Creating an Elastic Load Balancer​
This step has to take place once for every cluster as long as you are planning to use a single load balancer for all of your workloads.
The first step in preparing the environment is to provision an Elastic Load Balancer (ELB), which will serve as the external entry point for traffic into the CCE cluster. Setting up an ELB setup is critical for handling external traffic and forwarding requests to services within the cluster, such as the Ingress Controller.

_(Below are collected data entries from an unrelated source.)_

Lemma Credentials_tryRemoveBgAPI imageUri :
  Keeps kept (AIImageProcessor.tryRemoveBgAPI env imageUri).
Proof.
  pose proof credentialsKept_closed as Hclosed.
  unfold AIImageProcessor.tryRemoveBgAPI.
  apply Keeps_bind; [sends_step | intros _].
  apply (Keeps_bind_gets_known _ _ (removeBgKey (statics start))).
  { intros w Hw. rewrite (credentialsKept_statics w Hw). reflexivity. }
  unfold AIImageProcessor.backgroundService, doFetch, now, writeFile. cbv zeta.
  repeat sends_step.
  left. split; reflexivity.
Qed.

Lemma Credentials_tryClipDropAPI imageUri :
  Keeps kept (AIImageProcessor.tryClipDropAPI env imageUri).
Proof.
  pose proof credentialsKept_closed as Hclosed.
  unfold AIImageProcessor.tryClipDropAPI.
  apply Keeps_bind; [sends_step | intros _].
  apply (Keeps_bind_gets_known _ _ (clipdropKey (statics start))).
  { intros w Hw. rewrite (credentialsKept_statics w Hw). reflexivity. }
  unfold AIImageProcessor.backgroundService, doFetch, now, writeFile. cbv zeta.
  repeat sends_step.
  right. left. split; reflexivity.
Qed.

Lemma Credentials_removeBackgroundAI imageUri :
  Keeps kept (AIImageProcessor.removeBackgroundAI env imageUri).
Proof.
  pose proof credentialsKept_closed as Hclosed.
  pose proof Credentials_tryRemoveBgAPI as HremoveBg.
  pose proof Credentials_tryClipDropAPI as HclipDrop.
  unfold AIImageProcessor.removeBackgroundAI. cbv zeta.
  repeat sends_step.
Qed.
Lemma intersection_spec sets l :
  intersection sets = Ok l ->
  forall x, In x l <-> (forall s, In s sets -> In x s).
Proof.
  intros Hi x. split; [intros Hx; now apply (intersection_In sets l x Hi) |].
  unfold intersection in Hi. destruct sets as [| s0 r]; [discriminate |].
  injection Hi as <-. intros Hall.
  assert (Hgen : forall r acc, In x acc -> (forall s, In s r -> In x s) ->
            In x (fold_left (fun acc t => filter (fun b => mem b t) acc) r acc)).
  { clear. induction r as [| t r IH]; simpl; intros acc Hacc Hr; [exact Hacc |].
    apply IH; [| auto]. apply filter_In. split; [exact Hacc |].
    apply mem_In. auto. }
  apply Hgen.
  - apply nodup_In. apply Hall. now left.
  - intros s Hs. apply Hall. now right.
Qed.

Lemma farthest_max distances best :
  farthest distances = Ok best -> forall y, In y distances -> snd y <= snd best.
Proof.
  unfold farthest. destruct distances as [| x r]; [discriminate |].
  intros [= <-].
  assert (Hgen : forall (r : list (string * nat)) (b : string * nat),
            snd b <= snd (fold_left
              (fun best y : string * nat => if Nat.ltb (snd best) (snd y) then y else best)
              r b) /\
            forall y, In y r ->
              snd y <= snd (fold_left
                (fun best y : string * nat => if Nat.ltb (snd best) (snd y) then y else best)
                r b)).
  { clear. induction r as [| z r IH]; simpl; intros b; [split; [lia | intros y []] |].
    destruct (IH (if Nat.ltb (snd b) (snd z) then z else b)) as [Hb Hr].
    destruct (Nat.ltb (snd b) (snd z)) eqn:Hlt.
    - apply Nat.ltb_lt in Hlt. split; [lia |]. intros y [<- | Hy]; auto.
    - apply Nat.ltb_ge in Hlt. split; [exact Hb |]. intros y [<- | Hy]; [lia | auto]. }
  destruct (Hgen r x) as [Hx Hr]. intros y [<- | Hy]; auto.
Qed.

Lemma Forall2_In_l {T U : Type} (R : T -> U -> Prop) l l' x :
  Forall2 R l l' -> In x l -> exists y, In y l' /\ R x y.
Proof.
  induction 1 as [| x' y l l' Hxy HF IH]; simpl; [intros [] |].
  intros [-> | Hin]; [eauto |]. destruct (IH Hin) as [y' [Hy' HR]]. eauto.
Qed.

(** X6: [shared_hierarchy_branch] returns a hierarchy branch that all the
    parents of the alignment have, and none that they all have is farther
    from the alignment in the graph. *)
Theorem shared_hierarchy_branch_is_the_farthest
    (parents find_hierarchy_branches : string -> list string)
    (graph : TreeGraph) (branch h : string) :
  shared_hierarchy_branch parents find_hierarchy_branches graph branch = Ok h ->
  (forall p, In p (parents branch) -> In h (find_hierarchy_branches p)) /\
  exists dh,
    shortest_path_length graph h branch = Ok dh /\
    forall b, (forall p, In p (parents branch) -> In b (find_hierarchy_branches p)) ->
      exists db, shortest_path_length graph b branch = Ok db /\ db <= dh.
Proof.
  intros Hs. pose proof (shared_hierarchy_branch_spec _ _ _ _ _ Hs) as [_ Hcommon].
  split; [exact Hcommon |].
  unfold shared_hierarchy_branch in Hs.
  apply bind_Ok in Hs as [branches [Hb Hs]].
  apply bind_Ok in Hs as [distances [Hd Hs]].
  apply bind_Ok in Hs as [best [Hbest Hs]].
  injection Hs as <-. apply mapM_Forall2 in Hd.
  destruct (Forall2_In_r _ _ _ _ Hd (farthest_In _ _ Hbest)) as [b0 [Hin0 Hb0]].
  apply bind_Ok in Hb0 as [d0 [Hl0 Hb0]]. injection Hb0 as <-. cbn [fst].
  exists d0. split; [exact Hl0 |].
  intros b Hall.
  assert (Hbin : In b branches).
  { apply (intersection_spec _ _ Hb). intros s Hs.
    apply in_map_iff in Hs as [p [<- Hp]]. auto. }
  destruct (Forall2_In_l _ _ _ _ Hd Hbin) as [y [Hy Hby]].
  apply bind_Ok in Hby as [db [Hdb Hby]]. injection Hby as <-.
  exists db. split; [exact Hdb |].
  apply (farthest_max _ _ Hbest) in Hy. exact Hy.
Qed.

Lemma parse_todo_plain (action_branches : string -> list string)
    (action_reference : string -> string) parse_sub (g : TreeGraph) :
  forall fuel todo query,
    List.length todo <= fuel ->
    parse_todo action_branches action_reference parse_sub g [] fuel todo query
    = Ok (query ++ map Node todo).
Proof.
  induction fuel as [| fuel IH]; intros todo query Hlen.
  - destruct todo; [| simpl in Hlen; lia]. simpl. now rewrite app_nil_r.
  - destruct todo as [| node todo]; [simpl; now rewrite app_nil_r |].
    cbn [parse_todo nx.lookup]. rewrite IH by (simpl in Hlen; lia).
    rewrite <- app_assoc. reflexivity.
Qed.

(** X7: a graph without alignment is parsed to its topological order, as
    plain nodes. *)
Theorem parse_without_alignment
    (is_alignment : string -> bool)
    (action_branches : string -> list string)
    (action_reference : string -> string)
    (parents find_hierarchy_branches : string -> list string)
    (fuel : nat) (graph : TreeGraph) (order : list string) :
  (forall n, In n (nx.nodes graph) -> is_alignment n = false) ->
  nx.topological_sort graph = Ok order ->
  parse is_alignment action_branches action_reference parents find_hierarchy_branches
        (S fuel) graph = Ok (map Node order).
Proof.
  intros Hnone Ht. cbn [parse].
  rewrite (filter_none is_alignment (nx.nodes graph) Hnone).
  cbn [rev collect_shared_aligns fold_left bind]. unfold collect_shared_aligns.
  cbn [fold_left bind]. rewrite Ht. cbn [bind].
  now rewrite parse_todo_plain.
Qed.

Lemma collect_raises (parents find_hierarchy_branches : string -> list string)
    (g : TreeGraph) a :
  (forall h, shared_hierarchy_branch parents find_hierarchy_branches g a <> Ok h) ->
  forall aligns acc, In a aligns ->
    forall sa,
      fold_left
        (fun acc align =>
           shared_aligns <- acc ;;
           key <- shared_hierarchy_branch parents find_hierarchy_branches g align ;;
           Ok (append_to key align shared_aligns))
        aligns acc <> Ok sa.
Proof.
  intros Hbad. induction aligns as [| x r IH]; intros acc Hin sa; [destruct Hin |].
  cbn [fold_left]. destruct Hin as [-> | Hin]; [| now apply IH].
  destruct acc as [d | e]; cbn [bind].
  - destruct (shared_hierarchy_branch parents find_hierarchy_branches g a) as [h | e] eqn:Hs.
    + now destruct (Hbad h).
    + cbn [bind]. intros Hf.
      now apply (collect_shared_aligns_Raise parents find_hierarchy_branches) in Hf.
  - intros Hf. now apply (collect_shared_aligns_Raise parents find_hierarchy_branches) in Hf.
Qed.

(** X8: [parse] returns no query for a graph with an alignment that has no
    parent, or whose parents have no hierarchy branch in common: the
    reduction or the maximum of nothing raises. *)
Theorem parse_raises_without_shared_branch
    (is_alignment : string -> bool)
    (action_branches : string -> list string)
    (action_reference : string -> string)
    (parents find_hierarchy_branches : string -> list string)
    (fuel : nat) (graph : TreeGraph) (a : string) (query : list Query) :
  In a (nx.nodes graph) -> is_alignment a = true ->
  parents a = [] \/
  (forall b, ~ forall p, In p (parents a) -> In b (find_hierarchy_branches p)) ->
  parse is_alignment action_branches action_reference parents find_hierarchy_branches
        fuel graph <> Ok query.
Proof.
  intros Hin His Hnone Hp.
  destruct fuel as [| fuel]; [discriminate |].
  cbn [parse] in Hp. apply bind_Ok in Hp as [sa [Hsa _]].
  revert Hsa. apply collect_raises with (a := a).
  - intros h Hs. destruct Hnone as [Hno | Hnone].
    + unfold shared_hierarchy_branch in Hs. rewrite Hno in Hs. discriminate.
    + apply shared_hierarchy_branch_spec in Hs as [_ Hcommon]. now apply (Hnone h).
  - apply -> in_rev. apply filter_In. auto.
Qed.

Lemma parse_plain_example :
  parse (fun _ => false) example_branches example_reference example_parents
        example_hierarchy_branches 1 example_tree
  = Ok (map Node
          ["ob"; "target"; "run"; "exposure"; "ob_targets"; "ob_runs"; "ob_exposures";
           "any_ob_targets"; "any_ob_runs"; "any_ob_exposures"; "align0"; "or1";
           "align1"; "or2"; "final"]).
Proof.
  apply (parse_without_alignment (fun _ => false) example_branches example_reference
           example_parents example_hierarchy_branches 0 example_tree).
  - reflexivity.
  - vm_compute. reflexivity.
Defined.

Lemma shared_hierarchy_branch_example :
  (forall p, In p (example_parents "align1") -> In "ob" (example_hierarchy_branches p)) /\
  exists dh,
    shortest_path_length example_tree "ob" "align1" = Ok dh /\
    forall b, (forall p, In p (example_parents "align1") ->
                         In b (example_hierarchy_branches p)) ->
      exists db, shortest_path_length example_tree b "align1" = Ok db /\ db <= dh.
Proof.
  apply (shared_hierarchy_branch_is_the_farthest example_parents
           example_hierarchy_branches example_tree "align1" "ob").
  vm_compute. reflexivity.
Defined.

Lemma parse_raises_example :
  parse example_is_alignment example_branches example_reference (fun _ => [])
        example_hierarchy_branches 3 example_tree <> Ok example_query.
Proof.
  apply (parse_raises_without_shared_branch example_is_alignment example_branches
           example_reference (fun _ => []) example_hierarchy_branches 3 example_tree
           "align0" example_query).
  - apply (proj1 (mem_In _ _)). vm_compute. reflexivity.
  - reflexivity.
  - left. reflexivity.
Defined.

(** ** More on the builder *)

(** X9: after builder calls that all return and that name as dependencies
    only nodes the graph already has, the node at position [pos] of the node
    dictionary has the identity [pos], its label starts with that number,
    and no two nodes have the same label. *)
Theorem builder_numbers_the_nodes (calls : list BuilderCall) (g : Graph) :
  builder_calls (G QueryGraph_init) calls = Ok g ->
  dependencies_known (G QueryGraph_init) calls = true ->
  NoDup (nx.nodes g) /\
  forall pos n, nth_error (nx.nodes g) pos = Some n ->
                identity g n = Some pos /\ has_id n pos.
Proof.
  intros Hcalls Hknown.
  pose proof (builder_calls_built calls (G QueryGraph_init) g built_init Hcalls Hknown)
    as Hb.
  destruct (built_invariant g Hb) as [Hnum _].
  assert (Hpos : forall pos n, nth_error (nx.nodes g) pos = Some n ->
            exists d, nth_error (nx._node g) pos = Some (n, Some d) /\
                      d.(i_) = pos /\ has_id n pos).
  { intros pos n Hnth. unfold nx.nodes in Hnth.
    rewrite nth_error_map in Hnth.
    destruct (nth_error (nx._node g) pos) as [[k a] |] eqn:Hk; [| discriminate].
    simpl in Hnth. injection Hnth as ->.
    destruct (Hnum _ _ _ Hk) as [d [-> [Hi Hid]]]. eauto. }
  assert (Hnodup : NoDup (nx.nodes g)).
  { apply NoDup_nth_error. intros i j Hi Heq.
    destruct (nth_error (nx.nodes g) i) as [n |] eqn:Hn;
      [| apply nth_error_None in Hn; lia].
    symmetry in Heq.
    destruct (Hpos _ _ Hn) as [_ [_ [_ Hidi]]].
    destruct (Hpos _ _ Heq) as [_ [_ [_ Hidj]]].
    exact (has_id_inj Hidi Hidj). }
  split; [exact Hnodup |].
  intros pos n Hnth. destruct (Hpos _ _ Hnth) as [d [Hk [Hi Hid]]].
  split; [| exact Hid].
  unfold identity, nx.node_attrs.
  assert (Hin : In n (nx.nodes g)) by (eapply nth_error_In; exact Hnth).
  destruct (lookup_In _ _ Hin) as [a Ha].
  destruct (lookup_nth _ _ Ha) as [pos' Hpos'].
  destruct (Hnum _ _ _ Hpos') as [d' [-> [Hi' Hid']]].
  pose proof (has_id_inj Hid Hid') as Heq. rewrite <- Heq in Hpos'.
  rewrite Ha. rewrite Hk in Hpos'. injection Hpos' as <-. now rewrite Hi.
Qed.

Lemma builder_numbers_the_scenario :
  NoDup (nx.nodes (fst scenario)) /\
  forall pos n, nth_error (nx.nodes (fst scenario)) pos = Some n ->
                identity (fst scenario) n = Some pos /\ has_id n pos.
Proof.
  apply (builder_numbers_the_nodes scenario_calls (fst scenario));
    vm_compute; reflexivity.
Defined.

(** X10: [compare_two_dags] only tests whether the two branches have a node
    in common: it answers [+1] when they do and [0] when they do not, the
    same for both orders of its arguments, and never [-1]. *)
Theorem compare_two_dags_is_symmetric (dag1 dag2 : list string) :
  compare_two_dags dag1 dag2 = compare_two_dags dag2 dag1 /\
  ((exists n, In n dag1 /\ In n dag2) /\ compare_two_dags dag1 dag2 = 1%Z \/
   (forall n, In n dag1 -> ~ In n dag2) /\ compare_two_dags dag1 dag2 = 0%Z).
Proof.
  assert (Hcases : forall a b,
            (exists n, In n a /\ In n b) /\ compare_two_dags a b = 1%Z \/
            (forall n, In n a -> ~ In n b) /\ compare_two_dags a b = 0%Z).
  { intros a b. unfold compare_two_dags.
    destruct (existsb (fun n => mem n b) a) eqn:H1.
    - left. apply existsb_exists in H1 as [n [Ha Hb]]. apply mem_In in Hb. eauto.
    - right.
      assert (Hdis : forall n, In n a -> ~ In n b).
      { intros n Ha Hb.
        assert (existsb (fun n => mem n b) a = true); [| congruence].
        apply existsb_exists. exists n. split; [exact Ha | now apply mem_In]. }
      split; [exact Hdis |].
      destruct (existsb (fun n => mem n a) b) eqn:H2; [| reflexivity].
      apply existsb_exists in H2 as [n [Hb Ha]]. apply mem_In in Ha.
      now destruct (Hdis n Ha). }
  split; [| apply Hcases].
  destruct (Hcases dag1 dag2) as [[[n [H1 H2]] ->] | [Hdis ->]];
    destruct (Hcases dag2 dag1) as [[[m [H3 H4]] ->] | [Hdis' ->]]; try reflexivity.
  - now destruct (Hdis' n H2).
  - now destruct (Hdis m H4).
Qed.
(** [port->serial_out(port, offset, value)] *)
Definition serial_out (offset value : Z) : kern (uart_port H) unit :=
  fun port =>
    Some (tt, mkPort (bus_write offset value (hw port))
                     (txvr_ops port) (rs485_config port) (rs485 port)).

(** [inb(port)]: returns a [u8]. *)
Definition inb (addr : Z) : kern H Z :=
  fun h => let (v, h') := bus_read addr h in Some (u8 v, h').

(** [outb(value, port)]: the value parameter is a [u8]. *)
Definition outb (value addr : Z) : kern H unit :=
  fun h => Some (tt, bus_write addr (u8 value) h).

(** Lines 62-76. *)
Definition ni16550_enable_transceivers : kern (uart_port H) Z :=
  pcr <- serial_in NI16550_PCR_OFFSET ;;
  let pcr := u8 pcr in
  let pcr := u8 (Z.lor pcr NI16550_PCR_TXVR_ENABLE_BIT) in
  serial_out NI16550_PCR_OFFSET pcr ;;;
  ret 0.

(** Lines 78-92. *)
Definition ni16550_disable_transceivers : kern (uart_port H) Z :=
  pcr <- serial_in NI16550_PCR_OFFSET ;;
  let pcr := u8 pcr in
  let pcr := u8 (Z.land pcr (Z.lnot NI16550_PCR_TXVR_ENABLE_BIT)) in
  serial_out NI16550_PCR_OFFSET pcr ;;;
  ret 0.

(** [port->rs485 = *rs485] *)
Definition set_rs485 (r : serial_rs485) : kern (uart_port H) unit :=
  fun port => Some (tt, mkPort (hw port) (txvr_ops port) (rs485_config port) r).

(** Lines 94-146.  [rs485] is the pointer argument, [None] when NULL. *)
Definition ni16550_config_rs485 (rs485 : option serial_rs485)
  : kern (uart_port H) Z :=
  match rs485 with
  | None => BUG
  | Some cfg =>
    pcr <- serial_in NI16550_PCR_OFFSET ;;
    let pcr := u8 pcr in
    let pcr := u8 (Z.land pcr (Z.lnot NI16550_PCR_WIRE_MODE_MASK)) in
    let finish (pcr : Z) : kern (uart_port H) Z :=
      serial_out NI16550_PCR_OFFSET pcr ;;;
      set_rs485 cfg ;;;
      ret 0 in
    if c_and_test (flags cfg) SER_RS485_ENABLED then
      if c_and_test (flags cfg) SER_RS485_RX_DURING_TX
         && c_and_test (flags cfg) SER_RS485_RTS_ON_SEND
      then ret (- EINVAL)
      else if c_and_test (flags cfg) SER_RS485_RX_DURING_TX then
        finish (u8 (Z.lor pcr NI16550_PCR_ECHO_RS485))
      else if c_and_test (flags cfg) SER_RS485_RTS_ON_SEND then
        finish (u8 (Z.lor pcr NI16550_PCR_AUTO_RS485))
      else
        finish (u8 (Z.lor pcr NI16550_PCR_DTR_RS485))
    else
      finish (u8 (Z.lor pcr NI16550_PCR_RS422))
  end.
(** X4. A struct all of whose fields are skipped by the omit test is
    encoded as the empty hash: the tag and a zero count. *)
Theorem struct_of_skipped_fields_is_empty_hash
  (fields : list (StructField * Value)) (e : encodeState) :
  (forall fx, In fx fields -> skips fields (fst fx) = true) ->
  marshalValue (VStruct fields) e
  = Returns None (e ++ [uint8 SX_HASH; x00; x00; x00; x00]).
Proof.
  intros Hall. rewrite marshalValue_appends, encode_VStruct.
  rewrite (entries_all_skipped fields fields Hall). reflexivity.
Qed.

(** X5. The encoding keeps the text of a scalar and not its kind: two
    scalars with the same text (the integer 1234, the unsigned 1234 and
    the string "1234"; true and 1) are written as the same bytes. *)
Theorem scalars_of_equal_text_encode_alike
  (value value' : Value) (s : string) (e : encodeState) :
  scalar_text value = Some s ->
  scalar_text value' = Some s ->
  marshalValue value e = marshalValue value' e.
Proof.
  intros Hs Hs'.
  rewrite (appends_scalar value s Hs), (appends_scalar value' s Hs').
  reflexivity.
Qed.

Lemma bytes_of_inj (s s' : string) : bytes_of s = bytes_of s' -> s = s'.
Proof.
  unfold bytes_of. intros H.
  rewrite <- (string_of_list_byte_of_string s), <- (string_of_list_byte_of_string s').
  rewrite H. reflexivity.
Qed.

Lemma FormatInt_inj (i j : Z) : FormatInt i = FormatInt j -> i = j.
Proof.
  intros H. pose proof (FormatInt_reads_back i) as Hi.
  rewrite H, FormatInt_reads_back in Hi. injection Hi as <-. reflexivity.
Qed.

Go to Open Telekom Cloud Console -> Network -> Elastic Load Balancing and click Create Elastic Load Balancer. Ensure that the Elastic Load Balancer is provisioned within the same VPC and Subnet as your CCE cluster. This network alignment is essential to allow the load balancer to reach the CCE worker nodes directly using their private IP addresses. Misplacing the ELB in a different network segment would result in unreachable backends and broken ingress routing.
Once the Elastic Load Balancer is provisioned, make sure to note down the ELB ID. This identifier will be required during the configuration of the NGINX Ingress Controller, allowing it to bind correctly to the external load balancer and handle incoming traffic. The ELB ID serves as a reference for associating Kubernetes resources with the underlying network infrastructure, ensuring seamless integration between your Ingress layer and the public-facing endpoint.
Creating a Public DNS Endpoint​
This step has to take place for every single workload.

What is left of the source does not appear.